__Task details__. The lines below starting at the line containing "A shallow embedding" and ending at the line containing "specification that concern" are to be repeated exactly, with both ends kept and nothing else added.

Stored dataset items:
______

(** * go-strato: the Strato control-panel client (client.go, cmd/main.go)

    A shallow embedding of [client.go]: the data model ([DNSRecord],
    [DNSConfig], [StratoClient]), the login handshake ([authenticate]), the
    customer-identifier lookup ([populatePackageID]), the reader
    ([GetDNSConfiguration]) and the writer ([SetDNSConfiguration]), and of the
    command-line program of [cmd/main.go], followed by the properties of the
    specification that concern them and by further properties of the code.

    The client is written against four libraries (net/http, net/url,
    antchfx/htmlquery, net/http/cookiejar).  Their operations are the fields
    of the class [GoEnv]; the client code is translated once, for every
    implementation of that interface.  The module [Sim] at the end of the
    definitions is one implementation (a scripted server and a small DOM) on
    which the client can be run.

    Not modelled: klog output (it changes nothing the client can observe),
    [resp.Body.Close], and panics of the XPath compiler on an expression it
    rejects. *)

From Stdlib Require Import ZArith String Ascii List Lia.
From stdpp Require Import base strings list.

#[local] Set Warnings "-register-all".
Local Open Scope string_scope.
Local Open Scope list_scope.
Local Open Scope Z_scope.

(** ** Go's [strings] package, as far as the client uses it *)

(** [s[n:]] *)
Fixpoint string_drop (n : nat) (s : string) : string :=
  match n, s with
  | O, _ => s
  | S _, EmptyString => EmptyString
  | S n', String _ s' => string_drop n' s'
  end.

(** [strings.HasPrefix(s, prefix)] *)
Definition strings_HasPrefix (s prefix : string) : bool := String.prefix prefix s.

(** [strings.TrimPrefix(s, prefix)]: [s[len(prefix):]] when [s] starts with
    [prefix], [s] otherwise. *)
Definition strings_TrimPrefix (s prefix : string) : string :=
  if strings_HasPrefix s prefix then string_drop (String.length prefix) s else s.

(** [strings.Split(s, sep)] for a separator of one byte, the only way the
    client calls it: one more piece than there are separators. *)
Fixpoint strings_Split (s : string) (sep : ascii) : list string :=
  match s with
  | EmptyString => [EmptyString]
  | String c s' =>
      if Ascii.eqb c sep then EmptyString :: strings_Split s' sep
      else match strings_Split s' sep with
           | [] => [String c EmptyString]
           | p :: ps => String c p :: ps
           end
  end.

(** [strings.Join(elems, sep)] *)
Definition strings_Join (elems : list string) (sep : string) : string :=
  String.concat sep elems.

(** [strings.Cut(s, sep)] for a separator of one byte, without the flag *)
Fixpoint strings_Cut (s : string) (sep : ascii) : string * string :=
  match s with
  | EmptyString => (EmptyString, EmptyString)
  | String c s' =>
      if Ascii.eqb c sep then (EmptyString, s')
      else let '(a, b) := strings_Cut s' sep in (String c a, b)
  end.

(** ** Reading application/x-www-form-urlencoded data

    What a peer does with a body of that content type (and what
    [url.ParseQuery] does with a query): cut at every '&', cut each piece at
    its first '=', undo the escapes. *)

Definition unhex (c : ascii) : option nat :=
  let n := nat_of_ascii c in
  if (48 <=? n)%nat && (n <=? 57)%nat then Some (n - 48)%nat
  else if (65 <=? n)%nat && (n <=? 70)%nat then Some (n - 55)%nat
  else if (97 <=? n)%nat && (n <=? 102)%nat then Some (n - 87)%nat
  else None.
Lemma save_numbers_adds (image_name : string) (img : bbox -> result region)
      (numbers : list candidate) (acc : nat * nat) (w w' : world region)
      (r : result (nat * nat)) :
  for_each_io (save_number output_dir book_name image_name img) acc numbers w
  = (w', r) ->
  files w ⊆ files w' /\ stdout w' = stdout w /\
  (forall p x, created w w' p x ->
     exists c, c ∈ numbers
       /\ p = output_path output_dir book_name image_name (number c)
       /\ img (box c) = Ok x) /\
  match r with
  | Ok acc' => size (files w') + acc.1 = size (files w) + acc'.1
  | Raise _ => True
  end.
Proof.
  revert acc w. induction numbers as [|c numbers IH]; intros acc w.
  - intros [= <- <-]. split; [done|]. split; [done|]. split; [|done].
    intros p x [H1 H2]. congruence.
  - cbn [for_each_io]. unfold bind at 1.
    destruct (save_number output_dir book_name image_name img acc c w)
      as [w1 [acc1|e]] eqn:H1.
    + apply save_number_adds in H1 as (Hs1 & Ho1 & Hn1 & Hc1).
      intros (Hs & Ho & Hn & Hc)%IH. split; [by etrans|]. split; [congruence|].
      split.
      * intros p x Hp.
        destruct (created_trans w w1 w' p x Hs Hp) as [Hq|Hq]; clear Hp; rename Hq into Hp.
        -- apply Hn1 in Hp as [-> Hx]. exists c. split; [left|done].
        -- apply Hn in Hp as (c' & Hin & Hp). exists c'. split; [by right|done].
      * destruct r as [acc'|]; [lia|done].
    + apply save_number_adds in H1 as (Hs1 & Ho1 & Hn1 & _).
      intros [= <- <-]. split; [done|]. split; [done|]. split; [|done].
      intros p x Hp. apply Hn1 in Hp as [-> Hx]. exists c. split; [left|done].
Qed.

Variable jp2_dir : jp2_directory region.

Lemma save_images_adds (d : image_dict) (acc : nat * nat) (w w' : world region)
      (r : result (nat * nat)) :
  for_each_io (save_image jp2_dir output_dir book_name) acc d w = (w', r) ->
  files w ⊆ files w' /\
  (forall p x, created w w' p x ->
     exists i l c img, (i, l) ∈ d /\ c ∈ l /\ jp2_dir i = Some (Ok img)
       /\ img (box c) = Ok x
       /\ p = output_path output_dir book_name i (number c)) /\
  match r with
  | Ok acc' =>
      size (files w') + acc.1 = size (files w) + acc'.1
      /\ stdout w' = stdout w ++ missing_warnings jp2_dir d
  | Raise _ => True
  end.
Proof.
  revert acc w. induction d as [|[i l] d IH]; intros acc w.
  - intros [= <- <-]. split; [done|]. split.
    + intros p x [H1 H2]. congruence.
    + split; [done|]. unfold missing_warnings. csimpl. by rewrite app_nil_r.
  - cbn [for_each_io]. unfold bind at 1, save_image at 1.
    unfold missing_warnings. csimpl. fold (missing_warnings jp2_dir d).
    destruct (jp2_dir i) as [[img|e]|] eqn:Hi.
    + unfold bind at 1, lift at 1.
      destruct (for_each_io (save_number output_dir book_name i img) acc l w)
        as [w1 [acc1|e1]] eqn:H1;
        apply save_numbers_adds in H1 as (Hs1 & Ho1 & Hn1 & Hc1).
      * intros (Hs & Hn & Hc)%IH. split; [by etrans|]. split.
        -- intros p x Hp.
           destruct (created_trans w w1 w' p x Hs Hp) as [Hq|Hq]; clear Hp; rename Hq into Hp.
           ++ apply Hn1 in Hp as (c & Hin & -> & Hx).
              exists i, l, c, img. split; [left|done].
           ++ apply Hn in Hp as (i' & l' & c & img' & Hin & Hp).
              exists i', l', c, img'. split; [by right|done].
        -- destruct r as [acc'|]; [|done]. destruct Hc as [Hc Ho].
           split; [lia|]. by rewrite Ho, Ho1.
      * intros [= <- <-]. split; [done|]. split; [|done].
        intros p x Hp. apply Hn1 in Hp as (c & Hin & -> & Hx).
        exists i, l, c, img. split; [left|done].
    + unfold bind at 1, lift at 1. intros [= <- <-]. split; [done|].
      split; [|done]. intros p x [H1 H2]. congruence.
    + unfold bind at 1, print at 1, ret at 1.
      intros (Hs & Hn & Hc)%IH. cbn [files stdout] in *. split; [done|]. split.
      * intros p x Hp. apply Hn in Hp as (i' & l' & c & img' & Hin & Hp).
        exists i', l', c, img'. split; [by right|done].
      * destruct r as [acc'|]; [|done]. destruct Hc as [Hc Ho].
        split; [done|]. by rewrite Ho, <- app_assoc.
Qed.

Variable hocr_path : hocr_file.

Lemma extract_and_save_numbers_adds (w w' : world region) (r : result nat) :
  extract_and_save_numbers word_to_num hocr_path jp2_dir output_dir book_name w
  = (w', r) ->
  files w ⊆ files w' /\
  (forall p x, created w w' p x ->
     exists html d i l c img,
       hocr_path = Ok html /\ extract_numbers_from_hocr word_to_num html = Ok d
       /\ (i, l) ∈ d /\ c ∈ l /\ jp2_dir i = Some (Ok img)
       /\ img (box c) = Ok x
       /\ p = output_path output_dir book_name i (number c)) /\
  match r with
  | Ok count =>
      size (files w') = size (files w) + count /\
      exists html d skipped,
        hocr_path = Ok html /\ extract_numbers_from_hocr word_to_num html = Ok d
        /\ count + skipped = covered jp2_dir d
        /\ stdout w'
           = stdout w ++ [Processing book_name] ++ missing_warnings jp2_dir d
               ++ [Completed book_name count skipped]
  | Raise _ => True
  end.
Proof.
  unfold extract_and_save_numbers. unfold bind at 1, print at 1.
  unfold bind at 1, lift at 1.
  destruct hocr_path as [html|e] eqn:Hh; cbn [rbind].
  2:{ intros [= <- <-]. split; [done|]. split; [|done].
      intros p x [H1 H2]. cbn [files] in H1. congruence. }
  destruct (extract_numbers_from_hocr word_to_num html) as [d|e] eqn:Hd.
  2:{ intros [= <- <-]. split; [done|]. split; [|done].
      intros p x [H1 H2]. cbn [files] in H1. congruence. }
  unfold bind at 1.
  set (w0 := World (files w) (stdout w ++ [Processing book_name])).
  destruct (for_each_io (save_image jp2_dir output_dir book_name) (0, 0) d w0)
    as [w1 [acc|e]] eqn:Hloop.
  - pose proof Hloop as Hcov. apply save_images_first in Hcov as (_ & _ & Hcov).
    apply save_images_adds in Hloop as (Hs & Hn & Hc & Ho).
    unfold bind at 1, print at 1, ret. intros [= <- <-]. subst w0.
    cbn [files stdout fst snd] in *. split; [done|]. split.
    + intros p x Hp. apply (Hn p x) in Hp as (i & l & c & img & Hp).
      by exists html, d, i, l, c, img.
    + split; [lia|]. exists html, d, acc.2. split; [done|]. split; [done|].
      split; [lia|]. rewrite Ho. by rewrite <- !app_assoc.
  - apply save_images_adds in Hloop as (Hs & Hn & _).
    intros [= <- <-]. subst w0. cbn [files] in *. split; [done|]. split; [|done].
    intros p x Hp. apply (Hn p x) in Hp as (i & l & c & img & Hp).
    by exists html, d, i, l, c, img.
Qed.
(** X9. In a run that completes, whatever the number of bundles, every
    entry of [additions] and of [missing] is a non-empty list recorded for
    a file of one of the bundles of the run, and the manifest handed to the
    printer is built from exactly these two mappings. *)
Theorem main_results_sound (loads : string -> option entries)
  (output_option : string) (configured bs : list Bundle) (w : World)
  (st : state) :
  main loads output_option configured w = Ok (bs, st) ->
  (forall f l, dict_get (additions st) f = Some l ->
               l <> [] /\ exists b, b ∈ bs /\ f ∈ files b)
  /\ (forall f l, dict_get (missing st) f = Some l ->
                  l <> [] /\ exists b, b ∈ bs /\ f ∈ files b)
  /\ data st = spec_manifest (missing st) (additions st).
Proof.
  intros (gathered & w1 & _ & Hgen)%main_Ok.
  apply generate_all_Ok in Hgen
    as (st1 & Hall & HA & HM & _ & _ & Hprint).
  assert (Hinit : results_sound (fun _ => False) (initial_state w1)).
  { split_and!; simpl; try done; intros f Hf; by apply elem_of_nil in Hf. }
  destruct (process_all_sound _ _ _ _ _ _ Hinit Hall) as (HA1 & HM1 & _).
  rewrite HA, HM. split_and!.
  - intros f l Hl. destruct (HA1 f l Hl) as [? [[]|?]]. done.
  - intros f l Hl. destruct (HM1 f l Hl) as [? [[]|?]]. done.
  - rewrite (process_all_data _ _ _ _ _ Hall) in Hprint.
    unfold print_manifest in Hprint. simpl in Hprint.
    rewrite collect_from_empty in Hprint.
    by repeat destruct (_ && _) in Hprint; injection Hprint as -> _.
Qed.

______

__Answer__.
    A shallow embedding of [client.go]: the data model ([DNSRecord],
    [DNSConfig], [StratoClient]), the login handshake ([authenticate]), the
    customer-identifier lookup ([populatePackageID]), the reader
    ([GetDNSConfiguration]) and the writer ([SetDNSConfiguration]), and of the
    command-line program of [cmd/main.go], followed by the properties of the
    specification that concern them and by further properties of the code.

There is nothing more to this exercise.